Patients with relapsed or refractory (r/r) acute myeloid leukemia (AML) have very poor long-term outcomes. Allogeneic stem cell transplantation (allo-SCT) can potentially cure some of these patients who are able to achieve a second or greater remission with salvage chemotherapy. Unfortunately, several barriers exist to transplantation and not all patients with r/r AML are able to proceed to allo-SCT. Therefore, novel therapies to decrease the risk of relapse in these patients are urgently needed. Wilms tumor 1 (WT1) protein has emerged as an encouraging vaccine target in AML due to its overexpression in leukemic blast cells and near absence in normal hematopoietic cells.
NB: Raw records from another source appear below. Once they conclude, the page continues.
(** * States of Matter (Basics): the molecular-dynamics model

    A shallow embedding of the model classes of the simulation
    ([MoleculeForceAndMotionDataSet], [AbstractVerletAlgorithm],
    [MultipleParticleModel]) and the properties of them that the
    specification states.

    Conventions of the embedding.
    - A JavaScript [Number] that carries a physical quantity is an IEEE 754
      binary64 value, Rocq's primitive [float]: division by zero, [NaN] and
      the comparisons behave as they do in the program.
    - Counters and array indices are integers ([Z]); the quotient
      [numberOfAtoms / atomsPerMolecule] is the exact rational ([Qc]), which
      compares with the integers as the binary64 quotient does for the
      magnitudes a simulation reaches.
    - A JavaScript array is a finite map from its numeric keys to values: a
      key that was never written reads as [undefined] ([None]).
    - A method that can raise returns a [completion] next to the state it
      leaves behind, so the state at the point of a raise is kept.
    - [assert && assert( ... )] is the debug-build assertion idiom; the
      embedding is of the production build, where [assert] is not set.
    - The sources are a port from Java in progress, and the embedding is of
      what they do as JavaScript.  A typed local declaration is read as a
      [var] declaration.  A name that nothing in its module binds ([System],
      [WaterMoleculeStructure], a method called without a receiver) raises a
      [ReferenceError] where it is evaluated.  A property that no code sets
      reads as [undefined].
    - A method that is called and defined nowhere among the sources is
      modelled from the specification and marked so; a constant or a library
      function that is not among the sources is a [Variable] of the section
      that uses it. *)

From Stdlib Require Import ZArith Floats QArith Qcanon Qround Lia.
From stdpp Require Import gmap list fin_maps strings pretty.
Maintenance therapy with galinpepimut-S, a multivalent heteroclitic WT1 peptide vaccine, holds promise in early phase trials, in patients with AML by inducing a strong innate immune response against the WT1 antigen, leading to the design of this international, open-label, randomized clinical trial, named REGAL. Clinical trial registration: https://clinicaltrials.gov/study/NCT04229979. The clinical trial identifier is NCT04229979.
Keywords: Acute myeloid leukemia; complete remission; galinpepimut-S; maintenance; randomized trial.
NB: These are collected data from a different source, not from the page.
(* ===== verification/Mmu.v ===== *)
(** Memory layout, page table entries and error codes
    (include/mmu.h, include/error.h, include/types.h and the address
    conversions of include/pmap.h). *)
From S2P Require Import Prelude.

(** * Error codes (include/error.h) *)
Definition E_UNSPECIFIED := 1.
Definition E_BAD_ENV := 2.
Definition E_INVAL := 3.
Definition E_NO_MEM := 4.
Definition E_NO_SYS := 5.
Definition E_NO_FREE_ENV := 6.
Definition E_IPC_NOT_RECV := 7.
Definition E_NO_DISK := 8.
Definition E_MAX_OPEN := 9.
Definition E_NOT_FOUND := 10.
Definition E_BAD_PATH := 11.
Definition E_FILE_EXISTS := 12.
Definition E_NOT_EXEC := 13.
Definition E_NO_RING_DESC := 14.

(** * Layout *)
Definition PMEMSIZE := 64 * 1024 * 1024.
Definition BY2PG := 4096.
Definition PDMAP := 4 * 1024 * 1024.
Definition PGSHIFT := 12.
Definition PDSHIFT := 22.

Definition KSEG1 := 0xA0000000.
Definition KERNBASE := 0x80200000.
Definition OPENSBISIZE := 0x200000.
Definition KSTACKTOP := 0x80600000.
Definition ULIM := 0x80000000.
Definition UVPT := ULIM - PDMAP.
Definition UPAGES := UVPT - PDMAP.
Definition UENVS := UPAGES - PDMAP.
Definition UTOP := UENVS.
Definition UXSTACKTOP := UTOP.
Definition USTACKTOP := UTOP - 2 * BY2PG.
Definition UTEXT := PDMAP.
Definition UCOW := UTEXT - BY2PG.
Definition UTEMP := UCOW - BY2PG.
Definition SV32MODE := 0x80000000.

(** * Flags of page table entries *)
Definition PTE_V := 0x001.
Definition PTE_R := 0x002.
Definition PTE_W := 0x004.
Definition PTE_X := 0x008.
Definition PTE_U := 0x010.
Definition PTE_G := 0x020.
Definition PTE_A := 0x040.
Definition PTE_D := 0x080.
Definition PTE_COW := 0x100.
Definition PTE_LIBRARY := 0x200.

(** * Macros *)
Definition PDX (va : Z) : Z := Z.land (Z.shiftr va 22) 0x3FF.
Definition PTX (va : Z) : Z := Z.land (Z.shiftr va 12) 0x3FF.
Definition PTE_ADDR (pte : Z) : Z := u32 (Z.shiftl (Z.land pte (not32 0x3FF)) 2).
Definition PPN (va : Z) : Z := Z.shiftr va 12.
Definition VPN (va : Z) : Z := Z.shiftr va 12.
Definition ADDR_PTE (addr : Z) : Z := u32 (Z.shiftl (PPN addr) 10).
Definition PA2IDX (pa : Z) : Z := PPN (u32 (pa - KERNBASE)).

(** [ROUND] and [ROUNDDOWN] of include/types.h, on [u_long] *)
Definition ROUND (a n : Z) : Z := Z.land (u32 (a + n - 1)) (not32 (n - 1)).
Definition ROUNDDOWN (a n : Z) : Z := Z.land a (not32 (n - 1)).
Definition MIN (a b : Z) : Z := if a <=? b then a else b.

(** * Struct Page pointers (include/pmap.h)

    A [struct Page *] into the array [pages] is the index [pp - pages]. *)
Definition page2ppn (pp : Z) : Z := u32 (pp + PPN KERNBASE).
Definition page2pa (pp : Z) : Z := u32 (Z.shiftl (page2ppn pp) PGSHIFT).

(** * Lemmas *)

Lemma PDX_div va : 0 ≤ va < 2 ^ 32 → PDX va = va / 2 ^ 22.
Proof.
  intros H. unfold PDX. change 0x3FF with (Z.ones 10).
  rewrite Z.land_ones, Z.shiftr_div_pow2 by lia. apply Z.mod_small.
  split; [apply Z.div_pos; lia|apply Z.div_lt_upper_bound; lia].
Qed.

Lemma PTX_div va : 0 ≤ va → PTX va = va / 2 ^ 12 mod 1024.
Proof.
  intros H. unfold PTX. change 0x3FF with (Z.ones 10).
  by rewrite Z.land_ones, Z.shiftr_div_pow2 by lia.
Qed.

Lemma PPN_div va : PPN va = va / 4096.
Proof. unfold PPN. by rewrite Z.shiftr_div_pow2 by lia. Qed.

Lemma PTX_bound va : 0 ≤ PTX va < 1024.
Proof. apply (land_bound _ _ 10); lia. Qed.

Lemma PDX_bound va : 0 ≤ PDX va < 1024.
Proof. apply (land_bound _ _ 10); lia. Qed.

(** Two-level decomposition: the virtual page number is recovered from the
    directory and table indices. *)
Lemma VPN_split va : 0 ≤ va < 2 ^ 32 → VPN va = PDX va * 1024 + PTX va.
Proof.
  intros H. unfold VPN. rewrite Z.shiftr_div_pow2, PDX_div, PTX_div by lia.
  change (2 ^ 22) with (4096 * 1024). change (2 ^ 12) with 4096.
  rewrite <- Z.div_div by lia. pose proof (Z.div_mod (va / 4096) 1024). lia.
Qed.

Lemma PDX_vpn d j : 0 ≤ j < 1024 → (d * 1024 + j) / 1024 = d.
Proof. intros. rewrite Z.add_comm, Z.div_add, Z.div_small by lia. lia. Qed.

Lemma PDX_user va : 0 ≤ va < UTOP → PDX va < PDX UTOP.
Proof.
  intros H. rewrite !PDX_div by (unfold UTOP, UENVS, UPAGES, UVPT, ULIM, PDMAP in *; lia).
  change (UTOP / 2 ^ 22) with 509.
  apply Z.div_lt_upper_bound; [lia|].
  unfold UTOP, UENVS, UPAGES, UVPT, ULIM, PDMAP in *. lia.
Qed.

Lemma ADDR_PTE_div pa : 0 ≤ pa < 2 ^ 32 → ADDR_PTE pa = pa / 4096 * 1024.
Proof.
  intros H. unfold ADDR_PTE. rewrite PPN_div, Z.shiftl_mul_pow2 by lia.
  apply u32_small. pose proof (Z.div_lt_upper_bound pa 4096 (2 ^ 20)).
  pose proof (Z.div_pos pa 4096). lia.
Qed.

(** A page table entry for the page at [pa] with flags [fl]. *)
Lemma pte_sum pa fl :
  0 ≤ pa < 2 ^ 32 → 0 ≤ fl < 1024 → Z.lor (ADDR_PTE pa) fl = pa / 4096 * 1024 + fl.
Proof.
  intros Hpa Hfl. rewrite ADDR_PTE_div by done.
  change 1024 with (2 ^ 10) at 1. rewrite <- Z.shiftl_mul_pow2 by lia.
  by rewrite lor_shiftl_add by lia.
Qed.

Lemma pte_bound pa fl :
  0 ≤ pa < 2 ^ 32 → 0 ≤ fl < 1024 → 0 ≤ Z.lor (ADDR_PTE pa) fl < 2 ^ 30.
Proof.
  intros Hpa Hfl. rewrite pte_sum by done.
  pose proof (Z.div_lt_upper_bound pa 4096 (2 ^ 20)). pose proof (Z.div_pos pa 4096). lia.
Qed.

Lemma PTE_ADDR_div e : 0 ≤ e < 2 ^ 30 → PTE_ADDR e = e / 1024 * 4096.
Proof.
  intros H. unfold PTE_ADDR. change 0x3FF with (Z.ones 10).
  rewrite land_high, Z.shiftl_mul_pow2 by lia.
  change (2 ^ 10) with 1024. change (2 ^ 2) with 4.
  rewrite u32_small; [lia|]. pose proof (Z.mul_div_le e 1024). pose proof (Z.div_pos e 1024). lia.
Qed.

Lemma PTE_ADDR_pte pa fl :
  0 ≤ pa < 2 ^ 32 → pa mod 4096 = 0 → 0 ≤ fl < 1024 →
  PTE_ADDR (Z.lor (ADDR_PTE pa) fl) = pa.
Proof.
  intros Hpa Hal Hfl. rewrite PTE_ADDR_div by (by apply pte_bound).
  rewrite pte_sum by done. rewrite Z.add_comm, Z.div_add, Z.div_small by lia.
  pose proof (Z.div_mod pa 4096). lia.
Qed.

Lemma pte_flags pa fl k :
  0 ≤ k < 10 → Z.testbit (Z.lor (ADDR_PTE pa) fl) k = Z.testbit fl k.
Proof.
  intros Hk. unfold ADDR_PTE, u32. rewrite Z.lor_spec, Z.mod_pow2_bits_low by lia.
  by rewrite Z.shiftl_spec_low by lia.
Qed.

Lemma PDX_0x3FF e : Z.land e 0x3FF = e mod 1024.
Proof. change 0x3FF with (Z.ones 10). by rewrite Z.land_ones. Qed.

Lemma pte_perm pa fl :
  0 ≤ pa < 2 ^ 32 → 0 ≤ fl < 1024 → Z.land (Z.lor (ADDR_PTE pa) fl) 0x3FF = fl.
Proof.
  intros Hpa Hfl. rewrite PDX_0x3FF, pte_sum by done.
  rewrite Z.add_comm, Z.mod_add by lia. by apply Z.mod_small.
Qed.

Lemma has_V_lor x : has (Z.lor x PTE_V) PTE_V = true.
Proof.
  change PTE_V with (2 ^ 0). rewrite has_testbit, Z.lor_spec by lia.
  by rewrite Z.pow2_bits_true, orb_true_r.
Qed.

(** The physical address of [pages[pp]] *)
Lemma page2pa_eq pp :
  0 ≤ pp < 2 ^ 20 - 0x80200 → page2pa pp = KERNBASE + pp * 4096.
Proof.
  intros H. unfold page2pa, page2ppn. change (PPN KERNBASE) with 0x80200.
  rewrite (u32_small (pp + _)) by lia. change PGSHIFT with 12.
  rewrite Z.shiftl_mul_pow2, u32_small by lia. unfold KERNBASE. lia.
Qed.

Lemma PA2IDX_page2pa pp :
  0 ≤ pp < 2 ^ 20 - 0x80200 → PA2IDX (page2pa pp) = pp.
Proof.
  intros H. unfold PA2IDX. rewrite page2pa_eq, PPN_div by done.
  replace (KERNBASE + pp * 4096 - KERNBASE) with (pp * 4096) by lia.
  rewrite u32_small by lia. by rewrite Z.div_mul by lia.
Qed.

Lemma page2pa_range pp :
  0 ≤ pp < 2 ^ 20 - 0x80200 → 0 ≤ page2pa pp < 2 ^ 32 ∧ page2pa pp mod 4096 = 0.
Proof.
  intros H. rewrite page2pa_eq by done. split; [unfold KERNBASE; lia|].
  rewrite Z.mod_add by lia. done.
Qed.

Lemma page2pa_above pp : 0 ≤ pp < 2 ^ 20 - 0x80200 → KERNBASE ≤ page2pa pp.
Proof. intros H. rewrite page2pa_eq by done. lia. Qed.

Lemma ROUND_spec a k :
  0 ≤ k < 32 → 0 ≤ a → a + 2 ^ k - 1 < 2 ^ 32 →
  ROUND a (2 ^ k) = (a + 2 ^ k - 1) / 2 ^ k * 2 ^ k.
Proof.
  intros Hk Ha Hb. unfold ROUND. rewrite u32_small by lia.
  replace (2 ^ k - 1) with (Z.ones k) by (rewrite Z.ones_equiv; lia).
  apply land_high; lia.
Qed.

Lemma ROUNDDOWN_spec a k :
  0 ≤ k < 32 → 0 ≤ a < 2 ^ 32 → ROUNDDOWN a (2 ^ k) = a / 2 ^ k * 2 ^ k.
Proof.
  intros Hk Ha. unfold ROUNDDOWN.
  replace (2 ^ k - 1) with (Z.ones k) by (rewrite Z.ones_equiv; lia).
  apply land_high; lia.
Qed.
Maintenance therapy in acute myeloid leukemiaThe REGAL trial is testing a new drug called galinpepimut-S (GPS), as a maintenance therapy, in patients with a blood cancer called acute myeloid leukemia (AML) who are in remission. Patients in remission do not have any evidence of leukemia, and the goal of the maintenance therapy would be to prevent the leukemia from coming back. The leukemia always has a chance of coming back, even if patients are in remission. Patients whose leukemia comes back have very poor outcomes as it highlights the aggressive nature of the leukemia. If these patients can get into remission again, they need to proceed to a bone marrow transplant from a healthy donor to have a chance at the best long-term outcomes. Unfortunately, many patients are not able to proceed to transplant due to various reasons. If a patient is not able to proceed to transplant, the outcomes are very poor. Currently, there is no approved therapy for such patients with AML. We are investigating a new vaccine to try to help these patients. This vaccine is called GPS. It has already been investigated as maintenance therapy in patients with AML in early phase trials with promising results. Now GPS is being investigated in a larger trial called the REGAL trial. If the REGAL trial results are positive, it will provide a new treatment option for these patients.